(* ===== verification/TipUpdate.v ===== *)
(** * Connecting and disconnecting the tip (consensus/chain.cpp)

    [ConnectTip] runs the rules that depend on the chain, applies the block to
    the UTXO set, links it into the active chain and clears its transactions
    from the pool; [DisconnectTip] takes it back.  The node's parts are one
    record: the chain state, the block store, the UTXO set, the pool, the
    fair-mining environment, the cooldown tracker, the DNA registry, the
    reorganisation log and whatever else the callbacks keep ([n_other]).
    A registered callback is a function on the trackers, the environment and
    [n_other]; one that throws is cut short and the exception is dropped, so it
    is a function as well.  Clocks are read by position ([n_ticks]).
    [None] is a dangling pointer or the undefined read of a coinbase without
    inputs. *)

From S2P Require Import Prelude Uint256 ChainParams Block BlockIndex Transaction BlockTxs UtxoStore UtxoBlock.
From S2P Require Import Dfmp Mik IdentityDb DfmpPow Cooldown VdfValidation ChainState Mempool BlockStorage ReorgWal.

(** [BLOCK_VALID_CHAIN] of node/block_index.h *)
Definition BLOCK_VALID_CHAIN : Z := 4.

(** Why [ConnectTip] returned [false]. *)
Inductive ConnectError : Set :=
| MikInvalid | MikExpired | DnaMismatch | AttestationFailed | InCooldown | TooManyConsecutive | WindowCapExceeded
| RegistrationRateExceeded | UtxoFailure.

Inductive DisconnectError : Set := BlockNotLoaded | NoDatabase | UndoFailed.

Record Node (D F X : Type) := mkNode {
  n_chain : CChainState;
  n_pdb : option (CBlockchainDB D);
  n_utxo : option (CUTXOSet D);
  n_pool : option CTxMemPool;
  n_env : DfmpEnv D;
  n_cooldown : option CCooldownTracker;
  n_dna : option (Identity -> option (list Z));
  n_wal : option (CReorgWAL F);
  n_other : X;
  n_ticks : nat;
  n_notified : list addr
}.
Arguments mkNode {D F X} _ _ _ _ _ _ _ _ _ _ _.
Arguments n_chain {D F X} _.
Arguments n_pdb {D F X} _.
Arguments n_utxo {D F X} _.
Arguments n_pool {D F X} _.
Arguments n_env {D F X} _.
Arguments n_cooldown {D F X} _.
Arguments n_dna {D F X} _.
Arguments n_wal {D F X} _.
Arguments n_other {D F X} _.
Arguments n_ticks {D F X} _.
Arguments n_notified {D F X} _.

(** What the callbacks act on. *)
Definition Observed (D X : Type) : Type := DfmpEnv D * option CCooldownTracker * X.

Section Node.
  Context {D F X : Type} `{LDB : LevelDB D} `{WD : WalDisk F}.
  Variable SHA3_256 : list Z -> uint256.
  Variable randomx_hash_fast : list Z -> uint256.
  Variable dilithium_verify : list Z -> list Z -> list Z -> Z.
  Variable seedPubkeys : list (list Z).
  (** [system_clock] in seconds, by reading. *)
  Variable system_clock : nat -> Z.

  Variable m_blockConnectCallbacks : list (CBlock -> Z -> uint256 -> Observed D X -> Observed D X).
  Variable m_blockDisconnectCallbacks : list (CBlock -> Z -> uint256 -> Observed D X -> Observed D X).
  Implicit Types n : Node D F X.

Definition set_chain n (c : CChainState) : Node D F X :=
  mkNode c (n_pdb n) (n_utxo n) (n_pool n) (n_env n) (n_cooldown n) (n_dna n) (n_wal n) (n_other n) (n_ticks n) (n_notified n).
Definition set_pdb n (b : option (CBlockchainDB D)) : Node D F X :=
  mkNode (n_chain n) b (n_utxo n) (n_pool n) (n_env n) (n_cooldown n) (n_dna n) (n_wal n) (n_other n) (n_ticks n) (n_notified n).
Definition set_utxo n (u : CUTXOSet D) : Node D F X :=
  mkNode (n_chain n) (n_pdb n) (Some u) (n_pool n) (n_env n) (n_cooldown n) (n_dna n) (n_wal n) (n_other n) (n_ticks n) (n_notified n).
Definition set_pool n (p : option CTxMemPool) (ticks : nat) : Node D F X :=
  mkNode (n_chain n) (n_pdb n) (n_utxo n) p (n_env n) (n_cooldown n) (n_dna n) (n_wal n) (n_other n) ticks (n_notified n).
Definition set_observed n (o : Observed D X) : Node D F X :=
  mkNode (n_chain n) (n_pdb n) (n_utxo n) (n_pool n) o.1.1 o.1.2 (n_dna n) (n_wal n) o.2 (n_ticks n) (n_notified n).
Definition set_wal n (w : option (CReorgWAL F)) : Node D F X :=
  mkNode (n_chain n) (n_pdb n) (n_utxo n) (n_pool n) (n_env n) (n_cooldown n) (n_dna n) w (n_other n) (n_ticks n) (n_notified n).
Definition tick n : Node D F X :=
  mkNode (n_chain n) (n_pdb n) (n_utxo n) (n_pool n) (n_env n) (n_cooldown n) (n_dna n) (n_wal n) (n_other n) (S (n_ticks n)) (n_notified n).
Definition NotifyTipUpdate n (p : addr) : Node D F X :=
  mkNode (n_chain n) (n_pdb n) (n_utxo n) (n_pool n) (n_env n) (n_cooldown n) (n_dna n) (n_wal n) (n_other n) (n_ticks n)
    (n_notified n ++ [p]).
◆ ◆ ◆ ◆
### Task statement
Every line that includes "CChainState" must be copied from the material above.

### Finished task
  n_chain : CChainState;
Definition set_chain n (c : CChainState) : Node D F X :=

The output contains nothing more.